To setup Domain Trust, Open the Active Directory Domains and Trusts on target domain, right click on the domain and click properties. Enter the DNS domain name, choose what sort of trust you require (External or Forest trust), Select Two way communication and Domain wide authentication level.
3. Now that we have forwards in place in both domains, Client for either domain should be able to resolve FQDNs. However we need to create a dedicated Global Group in the OU on the Target domain, which would contain the members of those who would be involved in the migration process of Users/Groups/Workstations/Servers (e.g. Site_Admins).
4. Create separate user for migration and assign administrative rights on both source and target domains. It is recommended that you make the user account in the target domain and make it a member of the domain administrators group.
Installing SQL and ADMT Tool
We should install ADMT and SQL on to target domain forest. SQL server is important as ADMT requires a preconfigured instance of SQL server to store data.
Download SQL Server and ADMT using following links
http://www.microsoft.com/en-us/download/details.aspx?displaylang=en&id=25052
http://www.microsoft.com/en-us/download/details.aspx?id=8377
1. Install new stand alone SQL installation, Select Database Engine Service, Setup account for SQL service, we may can use same account which we have created for ADMT, assign admin rights to user account and particularly local admin rights in source domain.
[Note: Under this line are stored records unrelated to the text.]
(* ===== verification/RuntimeEvidence.v ===== *)
(** * Runtime evidence

    memcordon-core/src/runtime_evidence.rs: the timestamps and facts a launch
    runtime reports about one attempt, and their consistency check.  The
    theorem turns an accepted report into the timeline it certifies. *)

From S2P Require Import Prelude Decimal Bounded.

Definition MAX_RETIREMENT_OBLIGATIONS : nat := 64.

Inductive ClockDomain : Type :=
| DarwinContinuousTicksV1 (boot_identity : string) (ticks_per_second : N).

Inductive ReleaseEvidence : Type :=
| ReleaseNotIssued
| ReleaseIssued (at_ : N) (exec_confirmed : bool)
| ReleaseUnknown.

Record OwnerIdentity : Type := { owner_pid : N; owner_start_identity : N }.

Inductive RetirementObligation : Type :=
| PendingCreation | RootExit | RootReap | GroupReconciliation | DetachedIdentity
| InspectorReap | GuardianReap | ControlTransport | WorkloadPolicy.

Inductive RetirementEvidence : Type :=
| RetirementComplete (at_ : N) (target_reaped_or_absent group_reconciled
    detached_identities_discharged native_obligations_settled policy_retired : bool)
| RetirementPending (owner : OwnerIdentity) (obligations : list RetirementObligation)
| RetirementUnconfirmed (last_owner : option OwnerIdentity).

Definition bounded_obligations (obligations : list RetirementObligation)
    : result string (list RetirementObligation) :=
  bounded ← BoundedVec_deserialize MAX_RETIREMENT_OBLIGATIONS obligations;
  mret (as_slice bounded).

Definition retirement_is_complete (r : RetirementEvidence) : bool :=
  match r with
  | RetirementComplete _ true true true true true => true
  | _ => false
  end.

Inductive DeliveryEvidence : Type :=
| DeliveryNotSubmitted | DeliveryPrepared | DeliveryPreparedBy (writer_pid : N) | DeliveryUnknown.

Record RuntimeEvidenceV1 : Type := {
  re_schema_version : N;
  re_clock : ClockDomain;
  re_run_origin : N;
  re_attempt_origin : N;
  re_work_expires : option N;
  re_startup_expires : N;
  re_release : ReleaseEvidence;
  re_target_pid : option N;
  re_terminal_observed : option N;
  re_force_requested : option N;
  re_force_expires : option N;
  re_retirement_expires : option N;
  re_delivery_expires : option N;
  re_retirement : RetirementEvidence;
  re_delivery : DeliveryEvidence
}.

Definition clock_valid (c : ClockDomain) : bool :=
  match c with
  | DarwinContinuousTicksV1 boot_identity ticks_per_second =>
      negb (str_is_empty boot_identity) && (str_len boot_identity <=? 128) && (0 <? ticks_per_second)
  end.

Definition release_valid (e : RuntimeEvidenceV1) : bool :=
  match re_release e with
  | ReleaseIssued at_ _ =>
      is_some (re_target_pid e)
      && (re_attempt_origin e <=? at_)
      && (at_ <? re_startup_expires e)
      && is_none_or (λ expiry, at_ <? expiry) (re_work_expires e)
  | ReleaseNotIssued => true
  | ReleaseUnknown => negb (retirement_is_complete (re_retirement e))
  end.

Definition retirement_valid (e : RuntimeEvidenceV1) : bool :=
  match re_retirement e with
  | RetirementComplete at_ _ _ _ _ _ =>
      retirement_is_complete (re_retirement e)
      && is_some_and (λ terminal, terminal <=? at_) (re_terminal_observed e)
      && is_some_and (λ expiry, at_ <=? expiry) (re_retirement_expires e)
  | RetirementPending _ obligations =>
      negb (bool_decide (length obligations = 0%nat))
      && (length obligations <=? MAX_RETIREMENT_OBLIGATIONS)%nat
  | RetirementUnconfirmed _ => true
  end.

Definition boundaries_valid (e : RuntimeEvidenceV1) : bool :=
  match re_force_expires e, re_retirement_expires e, re_delivery_expires e with
  | None, None, None => is_none (re_terminal_observed e)
  | Some force, Some retire, Some deliver => (force <=? retire) && (retire <=? deliver)
  | _, _, _ => false
  end.

Definition runtime_is_consistent (e : RuntimeEvidenceV1) : bool :=
  (re_schema_version e =? 1)
  && clock_valid (re_clock e)
  && release_valid e
  && retirement_valid e
  && boundaries_valid e
  && (re_run_origin e <=? re_attempt_origin e)
  && (re_attempt_origin e <=? re_startup_expires e)
  && is_none_or (λ expiry, re_startup_expires e <=? expiry) (re_work_expires e)
  && is_none_or (λ at_, re_attempt_origin e <=? at_) (re_terminal_observed e)
  && is_none_or (λ at_, is_some_and (λ terminal, terminal <=? at_) (re_terminal_observed e))
       (re_force_requested e).

(** The wire form has the fields of the record. *)
Definition RuntimeEvidenceV1_deserialize (wire : RuntimeEvidenceV1) : result string RuntimeEvidenceV1 :=
  if negb (runtime_is_consistent wire) then Err "inconsistent runtime evidence"%string else Ok wire.

(** The order of events a report certifies. *)
Record timeline (e : RuntimeEvidenceV1) : Prop := {
  tl_origin : re_run_origin e <= re_attempt_origin e <= re_startup_expires e;
  tl_release : ∀ at_ confirmed, re_release e = ReleaseIssued at_ confirmed →
    is_Some (re_target_pid e) ∧ re_attempt_origin e <= at_ < re_startup_expires e ∧
    ∀ w, re_work_expires e = Some w → at_ < w ∧ re_startup_expires e <= w;
  tl_terminal : ∀ t, re_terminal_observed e = Some t →
    re_attempt_origin e <= t ∧
    ∃ f r d, re_force_expires e = Some f ∧ re_retirement_expires e = Some r ∧
             re_delivery_expires e = Some d ∧ f <= r <= d;
  tl_force : ∀ f, re_force_requested e = Some f → ∃ t, re_terminal_observed e = Some t ∧ t <= f;
  tl_retired : retirement_is_complete (re_retirement e) = true →
    re_release e ≠ ReleaseUnknown ∧
    ∃ at_ t r d, re_terminal_observed e = Some t ∧ re_retirement_expires e = Some r ∧
                 re_delivery_expires e = Some d ∧
                 re_retirement e = RetirementComplete at_ true true true true true ∧
                 re_attempt_origin e <= t <= at_ ∧ at_ <= r <= d
}.

(** A report that passes the consistency check certifies a timeline: the
    attempt starts within the run, a release happens before startup and work
    expire, a forced termination follows the terminal observation, and a
    complete retirement lies between the terminal observation and its deadline,
    itself before delivery; an unknown release never certifies a retirement;
    and reading returns the report unchanged. *)
Theorem runtime_evidence_timeline (e : RuntimeEvidenceV1) (v : RuntimeEvidenceV1)
    (H : RuntimeEvidenceV1_deserialize e = Ok v) :
  v = e ∧ timeline e.
Proof.
  unfold RuntimeEvidenceV1_deserialize in H. case_match eqn:E; [done|]. split; [congruence|].
  bool_hyps. unfold runtime_is_consistent in E. bool_hyps.
  unfold release_valid, retirement_valid, boundaries_valid in *.
  repeat match goal with
  | H : is_none_or _ _ = true |- _ => rewrite is_none_or_true in H
  end.
  constructor.
  - lia.
  - intros at_ confirmed Hr. rewrite Hr in *. bool_hyps. split_and!; [done|lia..|].
    intros w Hw. match goal with H : ∀ a, re_work_expires e = Some a → (_ <=? _) = true |- _ =>
      specialize (H _ Hw) end.
    rewrite Hw in *. simpl in *. bool_hyps. lia.
  - intros t Ht. split.
    + match goal with H : ∀ a, re_terminal_observed e = Some a → _ |- _ => specialize (H _ Ht) end.
      bool_hyps. done.
    + rewrite Ht in *. destruct (re_force_expires e), (re_retirement_expires e), (re_delivery_expires e);
        try done. bool_hyps. eauto 10.
  - intros f Hf. match goal with H : ∀ a, re_force_requested e = Some a → _ |- _ => specialize (H _ Hf) end.
    match goal with H : is_some_and _ _ = true |- _ => apply is_some_and_true in H as (t & Ht & Hle) end.
    bool_hyps. eauto.
  - intros Hc. split.
    + intros Hr. rewrite Hr in *. by rewrite Hc in *.
    + destruct (re_retirement e) as [at_ [] [] [] [] []| |]; try done. bool_hyps.
      repeat match goal with H : is_some_and _ _ = true |- _ =>
        apply is_some_and_true in H as (? & ? & ?) end. bool_hyps.
      match goal with H : ∀ a, re_terminal_observed e = Some a → _, H' : re_terminal_observed e = Some _ |- _ =>
        specialize (H _ H') end. bool_hyps.
      destruct (re_force_expires e), (re_retirement_expires e), (re_delivery_expires e); try done.
      simplify_eq. bool_hyps. do 4 eexists. split_and!; done.
Qed.

Definition sample_runtime : RuntimeEvidenceV1 := {|
  re_schema_version := 1; re_clock := DarwinContinuousTicksV1 "boot" 24000000;
  re_run_origin := 100; re_attempt_origin := 110; re_work_expires := Some 900;
  re_startup_expires := 300; re_release := ReleaseIssued 150 true; re_target_pid := Some 42;
  re_terminal_observed := Some 500; re_force_requested := Some 510; re_force_expires := Some 600;
  re_retirement_expires := Some 700; re_delivery_expires := Some 800;
  re_retirement := RetirementComplete 650 true true true true true;
  re_delivery := DeliveryPrepared |}.

Lemma runtime_evidence_timeline_witness : sample_runtime = sample_runtime ∧ timeline sample_runtime.
Proof. apply (runtime_evidence_timeline sample_runtime sample_runtime). vm_compute. reflexivity. Defined.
2. Run ADMT setup on target domain and choose same instance which we created earlier for SQL service. Add Domain Admin in to administrative group on both target and source domains.
3. Make sure that on both Domains “Default Domain Controller Policy” -> Computer Configuration -> Windows Setting -> Security Settings -> Local Policies -> Audit Policy -> “Audit Account Management” is set to Audit both Success & Failure.
Installing Password Export Server
We can use password export server to export passwords from source domain to target domain user accounts. Download the following tool. http://www.microsoft.com/download/en/details.aspx?displaylang=en&id=10370
Before installing this tool on source domain we need to create an encryption key from target domain which is running ADMT. We can use following command to do that.
admt key /option:create /sourcedomain:source.local /keyfile:"c:PES KeyPES.pes" /keypassword:*
Now we can install PES tool on source domain when prompted choose the encryption key which we just created on target domain. Run the PES service as an authenticated user in the target domain. we may need to run PES service manually.
ADMT in action
We can use ADMT to migrate objects in Active Directory forests. This tool includes wizards that automate migration tasks, such as migrating users, groups, service accounts, computers, and trusts and performing security translation.
We can perform ADMT tasks by using the ADMT console, a command line, or a script. When We run ADMT at the command line, it is often more efficient to use an option file to specify command-line options. When We run ADMT at the command line, We do not have to include an option in Wer command if We want to accept the default value. Examples of command-line syntax are provided for each task that We must perform to restructure the domains within the forest.
ADMT COMPUTER /N "computer_name1" "computer_name2" /O:"option_file.txt"
When We migrate a large number of users, groups, or computers, it is more efficient to use an include file. An include file is a text file in which We list the user, group, and computer objects that We want to migrate, with each object on a separate line. We must use an include file if We want to rename objects during the migration.
ADMT COMPUTER /F “includefile_nam” /IF:YES /SD:
"
source_domain” /TD:”target_domain” /TO:”target_OU”.